What Is a Garbage Patch?
A garbage patch in the ocean is the natural gathering point of trash and plastics where rotating currents and winds converge to create a vortex of trash, known as a gyre. Over time, the plastics break down to smaller particles, just a few millimeters. These float on or near the surface of the ocean much like oil spills, and unfortunately, evidence shows they’re entering the food chain via fish and other marine life. If unchecked, reports say the world’s oceans, by 2050, will contain more plastic than fish.
Why You Should Care About Garbage Patches
Samples by the Ocean Cleanup, spearheaded by the young Dutch engineer and CEO Boyan Slat, show plastics in the patch date as far back as 40 years. During an expedition in 2015 to gauge the size of the Great Pacific Garbage Patch, scientists measured the depth and size of the patch, and witnessed first hand plastics being eaten by marine life. If those fish are caught, they have a very real chance of being consumed by humans.

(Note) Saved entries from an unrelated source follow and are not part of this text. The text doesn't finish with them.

(* ===== verification/ConsoleConsumer.v ===== *)
(** [krabka console-consumer], [console_consumer.rs]: the checks of the command line,
    the validation of the consumer's settings, and the loop that prints records.

    The consumer, the clock, standard output and Ctrl-C are calls of the world
    [consuming]. A [select!] against Ctrl-C is a call whose answer [None] is that
    Ctrl-C came first; a future of several steps can be cancelled at each of them.
    Of what [tracing] logs, the errors and the lines of the logging formatter are
    calls. *)

From Stdlib Require Import Ascii.
From S2P Require Import Prelude Collections Rust Json Output Admin Properties Connection Patterns Program Console ConsoleFormatter.

Definition CONSUMER_COMMAND : string := "krabka console-consumer".
Definition PROTOCOL_MESSAGE : string :=
  "The consumer rebalance protocol (KIP-848) is production-ready! Set group.protocol=consumer to try it out. See https://kafka.apache.org/documentation/#consumer_rebalance_protocol".
Definition POLL_SLICE_MS : Z := 1000.

Record ConsoleConsumerArgs := {
  cca_topic : option string;
  cca_include : option string;
  cca_partition : option Z;
  cca_offset : option string;
  cca_consumer_property : list string;
  cca_command_property : list string;
  cca_consumer_config : option string;
  cca_command_config : option string;
  cca_formatter : string;
  cca_property : list string;
  cca_formatter_property : list string;
  cca_formatter_config : option string;
  cca_from_beginning : bool;
  cca_max_messages : option Z;
  cca_timeout_ms : option Z;
  cca_skip_message_on_error : bool;
  cca_bootstrap_server : option string;
  cca_key_deserializer : option string;
  cca_value_deserializer : option string;
  cca_enable_systest_events : bool;
  cca_isolation_level : option string;
  cca_group : option string
}.

Inductive StartOffset := StartEarliest | StartLatest | StartAt (offset : Z).
Inductive Source :=
  | SourceTopic (topic : string)
  | SourceInclude (pattern : string)
  | SourcePartition (topic : string) (partition : Z) (offset : StartOffset).

Inductive GroupProtocol := ClassicProtocol | ConsumerProtocol.
#[export] Instance GroupProtocol_eq_dec : EqDecision GroupProtocol.
Proof. solve_decision. Defined.
Inductive Assignor := RangeAssignor | RoundRobinAssignor | StickyAssignor | CooperativeStickyAssignor.

(** What [krabka_client_consumer] reads of [auto.offset.reset], and its list of
    assignors where none is named. *)
Class KrabkaConsumer := {
  AutoOffsetReset : Type;
  parse_reset : string → option AutoOffsetReset;
  default_assignors : list Assignor
}.

(** ** The command line *)

(** The checks of [plan] before anything is read. *)
Definition consumer_usage (args : ConsoleConsumerArgs) : option string :=
  if negb (xorb (is_some (cca_topic args)) (is_some (cca_include args))) then
    Some "Exactly one of the following arguments is required: [topic], [include]"
  else if is_some (cca_partition args) && negb (is_some (cca_topic args)) then
    Some "The topic is required when partition is specified."
  else if is_some (cca_partition args) && cca_from_beginning args && is_some (cca_offset args) then
    Some "Options from-beginning and offset cannot be specified together."
  else if negb (is_some (cca_partition args)) && is_some (cca_offset args) then
    Some "The partition is required when offset is specified."
  else if negb (is_some (cca_bootstrap_server args)) then
    Some ("Missing required argument " +:+ dquote +:+ "[bootstrap-server]" +:+ dquote)
  else if bool_decide (cca_consumer_property args ≠ []) && bool_decide (cca_command_property args ≠ []) then
    Some "Options --consumer-property and --command-property cannot be specified together."
  else if is_some (cca_consumer_config args) && is_some (cca_command_config args) then
    Some "Options --consumer.config and --command-config cannot be specified together."
  else None.

Definition consumer_warnings (args : ConsoleConsumerArgs) : list string :=
  (if bool_decide (cca_consumer_property args ≠ []) then
     ["Option --consumer-property is deprecated and will be removed in a future version. Use --command-property instead."]
   else []) ++
  (if is_some (cca_consumer_config args) then
     ["Option --consumer.config is deprecated and will be removed in a future version. Use --command-config instead."]
   else []).

(** The groups that are named, each once. *)
Definition named_groups (args : ConsoleConsumerArgs) (from_file extra : Properties) : list string :=
  foldl (λ groups group, if bool_decide (group ∈ groups) then groups else groups ++ [group]) []
    (omap id [cca_group args; prop_get from_file "group.id"; prop_get extra "group.id"]).

(** [ConsoleConsumerArgs::group]. *)
Definition consumer_group (args : ConsoleConsumerArgs) (from_file extra : Properties)
    : result ConsoleRefusal (option string) :=
  let groups := named_groups args from_file extra in
  if (1 <? length groups)%nat then
    Err (UsageRefused ("The group ids provided in different places (directly using '--group', via '--consumer-property', or via '--consumer.config') do not match. Detected group ids: " +:+
      join ", " (map (λ group, "'" +:+ group +:+ "'") groups)))
  else if bool_decide (groups ≠ []) && is_some (cca_partition args) then
    Err (UsageRefused "Options group and partition cannot be specified together.")
  else Ok (last groups).

(** [ConsoleConsumerArgs::consumer_properties]. *)
Definition consumer_properties (args : ConsoleConsumerArgs) (from_file extra : Properties) (group : option string)
    : result ConsoleRefusal Properties :=
  let properties := overlay from_file extra in
  properties ←
    match prop_get properties "auto.offset.reset" with
    | Some reset =>
        if cca_from_beginning args && bool_decide (reset ≠ "earliest") then
          Err (FailureRefused ("Can't simultaneously specify --from-beginning and 'auto.offset.reset=" +:+ reset +:+
            "', please remove one option"))
        else Ok properties
    | None => Ok (prop_insert "auto.offset.reset" (if cca_from_beginning args then "earliest" else "latest") properties)
    end;
  let properties := if is_some (prop_get properties "client.id") then properties
                    else prop_insert "client.id" "console-consumer" properties in
  let properties :=
    if is_some (cca_isolation_level args) || negb (is_some (prop_get properties "isolation.level")) then
      prop_insert "isolation.level" (default "read_uncommitted" (cca_isolation_level args)) properties
    else properties in
  Ok match group with
     | Some group => prop_insert "group.id" group properties
     | None => if is_some (prop_get properties "enable.auto.commit") then properties
               else prop_insert "enable.auto.commit" "false" properties
     end.

(** [ConsoleConsumerArgs::start_offset]. *)
Definition start_offset (args : ConsoleConsumerArgs) : result ConsoleRefusal StartOffset :=
  match cca_offset args with
  | None => Ok (if cca_from_beginning args then StartEarliest else StartLatest)
  | Some offset =>
      let lower := to_ascii_lowercase offset in
      if bool_decide (lower = "earliest") then Ok StartEarliest
      else if bool_decide (lower = "latest") then Ok StartLatest
      else
        let refused := Err (UsageRefused ("The provided offset value '" +:+ offset +:+
          "' is incorrect. Valid values are 'earliest', 'latest', or a non-negative long.")) in
        match parse_i64 offset with
        | Some value => if 0 <=? value then Ok (StartAt value) else refused
        | None => refused
        end
  end.

(** The properties of the formatter, from those of its file. *)
Definition formatter_properties (args : ConsoleConsumerArgs) (from_file : Properties) : Properties :=
  let set key class properties :=
    match class with
    | Some class => if bool_decide (class = "") then properties else prop_insert key class properties
    | None => properties
    end in
  let properties := set "value.deserializer" (cca_value_deserializer args)
                      (set "key.deserializer" (cca_key_deserializer args) from_file) in
  overlay properties (key_value_args (if bool_decide (cca_property args = []) then cca_formatter_property args
                                      else cca_property args)).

Technology and Innovation To the Rescue
The Ocean Cleanup has a different plan, however, and thanks to more than $30 million in crowdfunding and donations, they’ll use technology developed by Slat in 2013, when he was just 18, to deploy a series of arrays—a mobile drifting system made up of hard-walled, recyclable pipe with an attached screen designed to catch the plastics and trash. The arrays are not fixed to the sea floor, and they use the same currents that accumulate the trash in one place to corral it. Because the system moves with the currents and winds, it is extremely flexible to whatever the ocean can throw at it, making it more durable than vessels and nets. Vessels and nets would take thousands of years and billions of dollars to complete the cleanup.
Designed to catch debris as small as a centimeter before it can break into dangerous microplastics, and as large as discarded fishing nets tens of meters in size, Ocean Cleanup originally planned to deploy their arrays by 2020 with the promise of cleaning up 50% of the Great Pacific Garbage Patch in 10 years. On May 11, 2017, Slat announced that not only would Ocean Cleanup be able to deploy 2 years ahead of schedule in mid-2018, but that improvement to the design of the arrays meant they’d reach the 50% cleanup marker in only 5 years.
A test deployment is scheduled for late 2017, and when testing is complete, the full system will be deployed to begin its mission of cleaning up the Great Pacific Garbage Patch. Through reduction of plastics usage at the source and the innovation of Ocean Cleanup, instead of more trash than fish, we could see plastic-free oceans by 2050.